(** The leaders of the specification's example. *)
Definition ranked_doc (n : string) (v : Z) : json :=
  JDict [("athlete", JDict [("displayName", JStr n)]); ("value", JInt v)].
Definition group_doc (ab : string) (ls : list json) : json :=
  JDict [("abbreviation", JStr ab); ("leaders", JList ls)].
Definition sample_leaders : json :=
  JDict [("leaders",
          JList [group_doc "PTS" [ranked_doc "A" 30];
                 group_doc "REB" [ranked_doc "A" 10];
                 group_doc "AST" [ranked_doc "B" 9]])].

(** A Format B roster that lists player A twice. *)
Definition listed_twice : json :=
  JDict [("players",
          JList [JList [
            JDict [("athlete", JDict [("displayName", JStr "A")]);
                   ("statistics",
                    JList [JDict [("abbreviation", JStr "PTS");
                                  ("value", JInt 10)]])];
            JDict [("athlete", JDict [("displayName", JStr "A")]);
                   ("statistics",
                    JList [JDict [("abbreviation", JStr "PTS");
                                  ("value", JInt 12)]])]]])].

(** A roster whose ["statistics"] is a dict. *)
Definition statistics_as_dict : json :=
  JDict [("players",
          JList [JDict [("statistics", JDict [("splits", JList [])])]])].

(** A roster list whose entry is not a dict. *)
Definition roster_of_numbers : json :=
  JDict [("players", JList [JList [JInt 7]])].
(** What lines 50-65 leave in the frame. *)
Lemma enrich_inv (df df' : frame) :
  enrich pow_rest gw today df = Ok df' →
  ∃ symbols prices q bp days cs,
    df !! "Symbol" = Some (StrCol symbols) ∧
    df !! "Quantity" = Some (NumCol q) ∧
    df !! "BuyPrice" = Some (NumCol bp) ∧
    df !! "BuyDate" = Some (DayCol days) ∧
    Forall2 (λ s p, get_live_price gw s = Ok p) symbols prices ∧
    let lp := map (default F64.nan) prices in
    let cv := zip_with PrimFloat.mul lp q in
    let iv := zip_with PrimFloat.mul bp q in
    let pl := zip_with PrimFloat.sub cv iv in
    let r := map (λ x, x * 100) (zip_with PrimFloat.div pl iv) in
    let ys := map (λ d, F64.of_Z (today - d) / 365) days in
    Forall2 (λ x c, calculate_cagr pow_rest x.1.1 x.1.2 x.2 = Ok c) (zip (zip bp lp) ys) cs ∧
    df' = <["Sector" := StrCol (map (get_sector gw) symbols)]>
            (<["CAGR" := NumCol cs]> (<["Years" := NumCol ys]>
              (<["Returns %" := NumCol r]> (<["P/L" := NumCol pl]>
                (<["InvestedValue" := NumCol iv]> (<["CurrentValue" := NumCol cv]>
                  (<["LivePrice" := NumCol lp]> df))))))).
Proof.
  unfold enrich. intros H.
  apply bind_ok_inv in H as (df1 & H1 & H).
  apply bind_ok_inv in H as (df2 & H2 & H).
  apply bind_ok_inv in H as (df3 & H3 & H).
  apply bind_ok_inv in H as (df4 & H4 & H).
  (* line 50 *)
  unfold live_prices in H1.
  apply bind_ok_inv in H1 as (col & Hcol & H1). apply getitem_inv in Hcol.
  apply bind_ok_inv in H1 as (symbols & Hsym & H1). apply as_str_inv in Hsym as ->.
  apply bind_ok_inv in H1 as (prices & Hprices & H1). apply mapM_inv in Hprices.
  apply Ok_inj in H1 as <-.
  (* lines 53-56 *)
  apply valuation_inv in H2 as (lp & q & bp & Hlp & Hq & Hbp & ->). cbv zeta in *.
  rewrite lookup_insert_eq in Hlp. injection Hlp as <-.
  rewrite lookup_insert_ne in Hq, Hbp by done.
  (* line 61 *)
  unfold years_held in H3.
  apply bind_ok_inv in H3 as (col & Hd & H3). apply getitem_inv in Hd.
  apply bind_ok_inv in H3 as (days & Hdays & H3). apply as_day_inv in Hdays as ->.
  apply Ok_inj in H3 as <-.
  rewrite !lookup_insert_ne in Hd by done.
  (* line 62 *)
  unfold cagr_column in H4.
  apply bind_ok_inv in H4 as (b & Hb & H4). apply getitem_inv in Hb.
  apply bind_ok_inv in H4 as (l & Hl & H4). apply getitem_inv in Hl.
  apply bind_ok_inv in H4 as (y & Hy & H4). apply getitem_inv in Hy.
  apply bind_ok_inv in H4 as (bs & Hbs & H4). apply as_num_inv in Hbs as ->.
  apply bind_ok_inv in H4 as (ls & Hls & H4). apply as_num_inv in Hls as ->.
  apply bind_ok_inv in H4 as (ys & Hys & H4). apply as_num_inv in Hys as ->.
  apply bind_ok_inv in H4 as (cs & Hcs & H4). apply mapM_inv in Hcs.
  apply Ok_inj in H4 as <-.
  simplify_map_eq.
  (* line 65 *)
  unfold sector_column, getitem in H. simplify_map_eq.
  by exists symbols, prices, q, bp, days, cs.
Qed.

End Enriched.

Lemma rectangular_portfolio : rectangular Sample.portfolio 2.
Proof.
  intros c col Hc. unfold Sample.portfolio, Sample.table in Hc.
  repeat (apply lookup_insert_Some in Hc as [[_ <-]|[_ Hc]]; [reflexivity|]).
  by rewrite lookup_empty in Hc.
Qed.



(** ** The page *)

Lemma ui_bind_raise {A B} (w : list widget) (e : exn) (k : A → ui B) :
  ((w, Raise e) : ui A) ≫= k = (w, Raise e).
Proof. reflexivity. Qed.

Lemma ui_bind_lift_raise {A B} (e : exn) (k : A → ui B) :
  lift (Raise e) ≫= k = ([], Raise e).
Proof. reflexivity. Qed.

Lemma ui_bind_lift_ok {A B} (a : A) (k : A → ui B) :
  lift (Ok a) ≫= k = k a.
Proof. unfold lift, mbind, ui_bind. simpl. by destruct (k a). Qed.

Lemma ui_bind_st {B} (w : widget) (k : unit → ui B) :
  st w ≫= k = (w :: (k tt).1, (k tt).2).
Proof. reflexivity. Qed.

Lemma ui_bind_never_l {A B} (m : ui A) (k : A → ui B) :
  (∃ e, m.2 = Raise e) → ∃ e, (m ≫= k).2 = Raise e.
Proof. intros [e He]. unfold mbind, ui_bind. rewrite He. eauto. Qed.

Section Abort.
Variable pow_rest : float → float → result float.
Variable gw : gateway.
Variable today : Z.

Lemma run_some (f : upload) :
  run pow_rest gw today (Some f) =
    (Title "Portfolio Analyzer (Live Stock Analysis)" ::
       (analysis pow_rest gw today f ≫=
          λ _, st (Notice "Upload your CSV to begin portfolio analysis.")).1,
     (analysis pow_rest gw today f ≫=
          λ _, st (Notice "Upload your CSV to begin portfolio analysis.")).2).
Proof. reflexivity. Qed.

━━━━━━━━━━━━━━━━

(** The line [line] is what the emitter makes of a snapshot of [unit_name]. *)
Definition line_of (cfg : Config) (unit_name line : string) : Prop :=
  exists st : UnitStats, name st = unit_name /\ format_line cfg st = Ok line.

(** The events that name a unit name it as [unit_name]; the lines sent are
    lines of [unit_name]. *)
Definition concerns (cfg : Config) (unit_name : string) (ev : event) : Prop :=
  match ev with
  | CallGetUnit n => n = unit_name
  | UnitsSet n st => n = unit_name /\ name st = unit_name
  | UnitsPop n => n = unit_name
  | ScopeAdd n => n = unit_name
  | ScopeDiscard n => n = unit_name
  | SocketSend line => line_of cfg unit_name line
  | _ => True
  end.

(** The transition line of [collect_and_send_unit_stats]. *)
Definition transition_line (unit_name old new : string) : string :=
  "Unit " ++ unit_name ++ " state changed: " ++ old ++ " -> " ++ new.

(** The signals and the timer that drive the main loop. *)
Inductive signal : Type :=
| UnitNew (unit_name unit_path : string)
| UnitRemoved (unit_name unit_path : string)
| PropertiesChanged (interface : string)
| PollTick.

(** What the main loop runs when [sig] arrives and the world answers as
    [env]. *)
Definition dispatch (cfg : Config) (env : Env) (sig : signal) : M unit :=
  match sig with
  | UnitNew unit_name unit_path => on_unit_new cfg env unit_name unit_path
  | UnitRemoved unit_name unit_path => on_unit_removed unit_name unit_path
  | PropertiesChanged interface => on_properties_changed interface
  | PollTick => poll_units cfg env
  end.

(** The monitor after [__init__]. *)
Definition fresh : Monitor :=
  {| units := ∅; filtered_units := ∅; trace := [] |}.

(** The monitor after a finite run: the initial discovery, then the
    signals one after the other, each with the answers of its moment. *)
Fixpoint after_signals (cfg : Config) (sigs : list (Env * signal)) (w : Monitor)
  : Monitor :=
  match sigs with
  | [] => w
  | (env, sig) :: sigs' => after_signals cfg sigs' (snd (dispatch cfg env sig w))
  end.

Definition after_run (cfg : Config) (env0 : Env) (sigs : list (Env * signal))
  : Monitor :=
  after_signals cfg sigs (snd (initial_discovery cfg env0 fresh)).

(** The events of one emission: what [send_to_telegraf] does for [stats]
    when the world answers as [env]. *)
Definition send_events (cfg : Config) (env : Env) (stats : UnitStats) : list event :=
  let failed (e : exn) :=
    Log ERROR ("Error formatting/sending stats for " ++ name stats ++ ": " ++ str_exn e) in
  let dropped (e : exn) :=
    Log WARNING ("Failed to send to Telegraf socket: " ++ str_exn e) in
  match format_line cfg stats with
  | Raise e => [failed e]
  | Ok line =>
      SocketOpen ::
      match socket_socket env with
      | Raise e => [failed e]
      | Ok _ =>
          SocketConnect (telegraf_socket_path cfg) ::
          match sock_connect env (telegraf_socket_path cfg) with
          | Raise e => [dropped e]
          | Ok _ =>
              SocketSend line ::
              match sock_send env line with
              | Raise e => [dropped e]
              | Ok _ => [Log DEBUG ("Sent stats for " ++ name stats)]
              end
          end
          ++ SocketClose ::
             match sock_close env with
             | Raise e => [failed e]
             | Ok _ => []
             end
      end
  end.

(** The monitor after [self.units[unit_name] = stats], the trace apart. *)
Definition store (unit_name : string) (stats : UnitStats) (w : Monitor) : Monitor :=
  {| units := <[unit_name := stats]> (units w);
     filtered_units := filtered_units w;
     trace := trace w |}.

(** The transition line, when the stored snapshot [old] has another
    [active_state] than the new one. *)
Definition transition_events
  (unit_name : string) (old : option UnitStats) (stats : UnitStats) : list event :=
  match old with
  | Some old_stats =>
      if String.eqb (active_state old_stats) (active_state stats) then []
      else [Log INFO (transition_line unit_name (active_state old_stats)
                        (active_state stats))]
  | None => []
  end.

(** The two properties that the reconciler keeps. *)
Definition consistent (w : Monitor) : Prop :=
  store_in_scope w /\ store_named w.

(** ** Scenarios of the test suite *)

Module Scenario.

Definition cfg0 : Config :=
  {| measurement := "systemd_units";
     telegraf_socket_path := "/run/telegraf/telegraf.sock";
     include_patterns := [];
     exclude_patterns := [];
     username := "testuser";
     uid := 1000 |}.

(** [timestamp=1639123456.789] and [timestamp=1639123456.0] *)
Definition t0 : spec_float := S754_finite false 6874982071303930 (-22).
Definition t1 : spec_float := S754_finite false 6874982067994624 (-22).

━━━━━━━━━━━━━━━━

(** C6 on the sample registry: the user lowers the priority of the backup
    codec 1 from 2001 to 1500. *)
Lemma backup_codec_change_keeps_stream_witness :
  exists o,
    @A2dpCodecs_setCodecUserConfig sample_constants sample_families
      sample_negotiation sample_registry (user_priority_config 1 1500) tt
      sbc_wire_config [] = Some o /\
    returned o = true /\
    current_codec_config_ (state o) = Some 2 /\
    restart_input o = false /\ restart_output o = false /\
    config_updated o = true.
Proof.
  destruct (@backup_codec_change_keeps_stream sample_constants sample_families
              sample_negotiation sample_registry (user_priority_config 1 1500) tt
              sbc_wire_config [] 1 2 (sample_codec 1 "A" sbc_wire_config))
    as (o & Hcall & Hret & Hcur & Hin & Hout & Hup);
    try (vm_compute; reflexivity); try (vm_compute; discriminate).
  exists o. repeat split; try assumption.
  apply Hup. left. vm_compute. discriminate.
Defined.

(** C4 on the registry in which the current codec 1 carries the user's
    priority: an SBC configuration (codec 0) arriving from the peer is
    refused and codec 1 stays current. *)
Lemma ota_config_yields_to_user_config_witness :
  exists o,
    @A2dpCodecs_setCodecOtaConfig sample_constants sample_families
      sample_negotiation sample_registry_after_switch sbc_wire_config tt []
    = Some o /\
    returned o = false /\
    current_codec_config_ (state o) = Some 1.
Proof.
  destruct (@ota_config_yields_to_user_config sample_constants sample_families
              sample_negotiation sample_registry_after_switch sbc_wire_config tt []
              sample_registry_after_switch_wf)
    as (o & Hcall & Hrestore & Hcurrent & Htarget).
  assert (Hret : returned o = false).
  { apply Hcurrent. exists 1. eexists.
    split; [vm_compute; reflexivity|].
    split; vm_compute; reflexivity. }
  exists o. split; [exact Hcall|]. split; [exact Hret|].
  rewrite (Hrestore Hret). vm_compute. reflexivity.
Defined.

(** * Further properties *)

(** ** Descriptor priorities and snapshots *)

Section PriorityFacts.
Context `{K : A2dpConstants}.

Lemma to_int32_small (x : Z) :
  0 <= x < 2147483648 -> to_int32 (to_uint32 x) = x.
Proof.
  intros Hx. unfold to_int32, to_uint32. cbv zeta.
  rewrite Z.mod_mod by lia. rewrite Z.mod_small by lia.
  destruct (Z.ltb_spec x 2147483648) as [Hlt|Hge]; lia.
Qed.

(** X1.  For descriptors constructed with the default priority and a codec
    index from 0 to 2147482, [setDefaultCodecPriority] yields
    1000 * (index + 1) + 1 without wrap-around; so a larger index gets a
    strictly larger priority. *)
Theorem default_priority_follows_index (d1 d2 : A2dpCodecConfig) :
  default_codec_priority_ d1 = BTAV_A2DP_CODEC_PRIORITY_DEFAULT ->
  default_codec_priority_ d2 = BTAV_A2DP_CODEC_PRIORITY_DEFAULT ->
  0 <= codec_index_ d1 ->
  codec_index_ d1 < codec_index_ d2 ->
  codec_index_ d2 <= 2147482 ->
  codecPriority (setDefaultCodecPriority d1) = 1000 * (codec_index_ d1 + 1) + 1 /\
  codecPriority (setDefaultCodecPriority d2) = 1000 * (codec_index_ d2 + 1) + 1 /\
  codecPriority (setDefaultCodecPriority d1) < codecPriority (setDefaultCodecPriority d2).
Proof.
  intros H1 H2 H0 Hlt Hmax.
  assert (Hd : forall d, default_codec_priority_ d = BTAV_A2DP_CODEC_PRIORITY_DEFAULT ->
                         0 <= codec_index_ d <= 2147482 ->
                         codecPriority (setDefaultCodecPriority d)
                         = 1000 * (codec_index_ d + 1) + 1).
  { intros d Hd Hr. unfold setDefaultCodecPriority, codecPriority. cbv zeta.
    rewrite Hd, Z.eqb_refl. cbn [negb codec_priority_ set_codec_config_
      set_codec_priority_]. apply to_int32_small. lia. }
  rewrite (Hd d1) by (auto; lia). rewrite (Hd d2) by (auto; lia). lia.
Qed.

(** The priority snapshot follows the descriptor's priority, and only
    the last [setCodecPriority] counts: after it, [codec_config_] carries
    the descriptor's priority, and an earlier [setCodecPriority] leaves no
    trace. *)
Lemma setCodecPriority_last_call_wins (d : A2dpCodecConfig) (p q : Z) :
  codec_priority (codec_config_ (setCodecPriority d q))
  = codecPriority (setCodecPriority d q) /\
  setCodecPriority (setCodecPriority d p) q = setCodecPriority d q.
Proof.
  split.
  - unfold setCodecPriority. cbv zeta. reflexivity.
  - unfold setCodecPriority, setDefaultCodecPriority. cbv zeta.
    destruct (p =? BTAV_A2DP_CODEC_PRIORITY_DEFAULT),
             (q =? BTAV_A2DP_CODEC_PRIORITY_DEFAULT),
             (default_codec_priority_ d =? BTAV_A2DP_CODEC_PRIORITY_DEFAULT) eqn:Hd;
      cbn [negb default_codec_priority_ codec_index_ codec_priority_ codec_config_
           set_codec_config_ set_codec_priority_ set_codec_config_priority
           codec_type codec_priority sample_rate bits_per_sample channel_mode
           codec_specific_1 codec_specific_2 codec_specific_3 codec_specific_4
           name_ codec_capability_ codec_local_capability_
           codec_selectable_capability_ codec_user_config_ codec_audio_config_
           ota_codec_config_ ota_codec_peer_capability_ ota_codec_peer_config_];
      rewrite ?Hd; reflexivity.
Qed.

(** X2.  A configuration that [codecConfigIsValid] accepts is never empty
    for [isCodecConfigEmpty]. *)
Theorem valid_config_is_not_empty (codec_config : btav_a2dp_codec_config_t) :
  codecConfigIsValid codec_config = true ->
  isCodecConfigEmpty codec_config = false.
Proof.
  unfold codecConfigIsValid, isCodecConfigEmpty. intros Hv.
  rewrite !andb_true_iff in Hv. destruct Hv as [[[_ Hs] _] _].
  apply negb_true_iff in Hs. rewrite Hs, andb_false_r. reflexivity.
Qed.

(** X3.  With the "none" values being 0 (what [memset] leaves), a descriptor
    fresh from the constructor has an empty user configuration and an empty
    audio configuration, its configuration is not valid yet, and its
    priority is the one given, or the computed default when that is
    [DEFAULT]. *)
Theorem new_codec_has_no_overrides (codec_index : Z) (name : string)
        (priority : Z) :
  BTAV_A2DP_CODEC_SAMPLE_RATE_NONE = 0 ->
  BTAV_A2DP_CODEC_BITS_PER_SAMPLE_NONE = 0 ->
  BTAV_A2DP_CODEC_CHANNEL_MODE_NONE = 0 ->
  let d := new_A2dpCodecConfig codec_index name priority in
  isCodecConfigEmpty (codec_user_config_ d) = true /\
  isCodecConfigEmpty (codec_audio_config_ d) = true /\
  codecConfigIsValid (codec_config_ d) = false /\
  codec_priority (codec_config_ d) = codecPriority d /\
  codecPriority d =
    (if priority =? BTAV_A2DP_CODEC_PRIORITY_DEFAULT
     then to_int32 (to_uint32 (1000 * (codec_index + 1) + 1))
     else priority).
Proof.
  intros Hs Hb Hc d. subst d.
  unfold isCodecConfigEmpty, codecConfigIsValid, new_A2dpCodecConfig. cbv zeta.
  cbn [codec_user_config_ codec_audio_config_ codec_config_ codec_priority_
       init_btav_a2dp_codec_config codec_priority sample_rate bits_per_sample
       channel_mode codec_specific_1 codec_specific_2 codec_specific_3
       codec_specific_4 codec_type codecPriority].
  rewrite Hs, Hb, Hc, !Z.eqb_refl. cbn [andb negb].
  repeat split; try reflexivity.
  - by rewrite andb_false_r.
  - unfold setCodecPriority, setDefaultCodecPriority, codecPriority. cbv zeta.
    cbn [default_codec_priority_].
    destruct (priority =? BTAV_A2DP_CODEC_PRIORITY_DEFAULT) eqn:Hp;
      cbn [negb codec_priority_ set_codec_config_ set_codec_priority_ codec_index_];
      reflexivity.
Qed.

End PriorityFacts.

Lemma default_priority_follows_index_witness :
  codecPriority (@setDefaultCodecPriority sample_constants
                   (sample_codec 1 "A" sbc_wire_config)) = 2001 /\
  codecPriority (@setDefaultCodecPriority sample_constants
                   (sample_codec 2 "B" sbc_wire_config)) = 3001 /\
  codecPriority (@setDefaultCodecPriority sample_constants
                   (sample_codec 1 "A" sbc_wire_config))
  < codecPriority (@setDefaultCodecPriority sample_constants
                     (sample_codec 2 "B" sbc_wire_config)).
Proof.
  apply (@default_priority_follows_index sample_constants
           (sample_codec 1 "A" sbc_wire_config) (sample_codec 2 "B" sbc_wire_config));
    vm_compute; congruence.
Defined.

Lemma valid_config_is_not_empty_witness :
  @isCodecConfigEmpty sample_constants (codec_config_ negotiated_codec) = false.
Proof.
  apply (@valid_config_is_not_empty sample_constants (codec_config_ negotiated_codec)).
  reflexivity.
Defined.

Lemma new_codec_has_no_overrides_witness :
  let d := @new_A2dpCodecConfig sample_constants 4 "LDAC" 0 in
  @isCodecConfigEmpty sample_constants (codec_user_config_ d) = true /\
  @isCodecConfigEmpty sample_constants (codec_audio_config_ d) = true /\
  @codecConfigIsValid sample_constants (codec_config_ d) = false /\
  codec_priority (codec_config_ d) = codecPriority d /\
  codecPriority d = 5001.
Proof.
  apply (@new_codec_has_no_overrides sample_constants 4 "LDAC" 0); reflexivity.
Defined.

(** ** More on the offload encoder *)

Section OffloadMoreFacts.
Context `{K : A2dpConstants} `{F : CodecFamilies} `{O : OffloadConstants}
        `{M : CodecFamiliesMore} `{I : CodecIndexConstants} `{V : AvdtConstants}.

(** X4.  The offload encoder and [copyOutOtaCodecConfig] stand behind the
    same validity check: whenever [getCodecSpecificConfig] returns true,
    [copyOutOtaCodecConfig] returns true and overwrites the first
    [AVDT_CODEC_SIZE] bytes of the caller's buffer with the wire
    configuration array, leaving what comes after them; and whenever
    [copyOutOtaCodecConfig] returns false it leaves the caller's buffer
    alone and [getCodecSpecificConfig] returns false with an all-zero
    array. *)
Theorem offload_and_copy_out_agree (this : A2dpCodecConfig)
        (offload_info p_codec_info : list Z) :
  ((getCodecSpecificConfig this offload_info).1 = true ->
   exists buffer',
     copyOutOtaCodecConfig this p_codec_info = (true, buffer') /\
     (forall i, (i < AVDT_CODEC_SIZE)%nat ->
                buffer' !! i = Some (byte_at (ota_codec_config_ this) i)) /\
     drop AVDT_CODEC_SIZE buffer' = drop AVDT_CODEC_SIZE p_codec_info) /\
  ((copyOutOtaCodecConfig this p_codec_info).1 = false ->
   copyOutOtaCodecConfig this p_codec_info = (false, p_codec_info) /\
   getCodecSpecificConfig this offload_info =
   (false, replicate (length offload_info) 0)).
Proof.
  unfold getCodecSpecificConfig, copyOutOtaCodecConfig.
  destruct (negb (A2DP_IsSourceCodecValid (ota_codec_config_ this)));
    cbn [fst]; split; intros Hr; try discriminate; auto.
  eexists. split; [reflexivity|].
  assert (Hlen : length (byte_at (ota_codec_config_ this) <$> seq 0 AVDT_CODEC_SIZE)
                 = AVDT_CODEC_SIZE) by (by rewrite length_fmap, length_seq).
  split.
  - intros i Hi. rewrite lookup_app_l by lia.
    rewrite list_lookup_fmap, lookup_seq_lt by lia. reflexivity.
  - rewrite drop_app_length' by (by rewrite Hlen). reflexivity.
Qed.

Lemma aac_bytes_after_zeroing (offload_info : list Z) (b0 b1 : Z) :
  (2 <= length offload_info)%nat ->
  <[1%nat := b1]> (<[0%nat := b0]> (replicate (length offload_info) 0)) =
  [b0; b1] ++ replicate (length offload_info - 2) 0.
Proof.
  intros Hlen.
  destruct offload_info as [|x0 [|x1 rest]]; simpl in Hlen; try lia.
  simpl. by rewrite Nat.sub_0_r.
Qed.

━━━━━━━━━━━━━━━━

HOW TO COMPLETE THIS TASK: Within the listing above, locate the line containing "symbols prices q" and the line containing "let ys := map". Reproduce those two lines and all lines between them exactly, with nothing added.

EXERCISE ANSWER:
  ∃ symbols prices q bp days cs,
    df !! "Symbol" = Some (StrCol symbols) ∧
    df !! "Quantity" = Some (NumCol q) ∧
    df !! "BuyPrice" = Some (NumCol bp) ∧
    df !! "BuyDate" = Some (DayCol days) ∧
    Forall2 (λ s p, get_live_price gw s = Ok p) symbols prices ∧
    let lp := map (default F64.nan) prices in
    let cv := zip_with PrimFloat.mul lp q in
    let iv := zip_with PrimFloat.mul bp q in
    let pl := zip_with PrimFloat.sub cv iv in
    let r := map (λ x, x * 100) (zip_with PrimFloat.div pl iv) in
    let ys := map (λ d, F64.of_Z (today - d) / 365) days in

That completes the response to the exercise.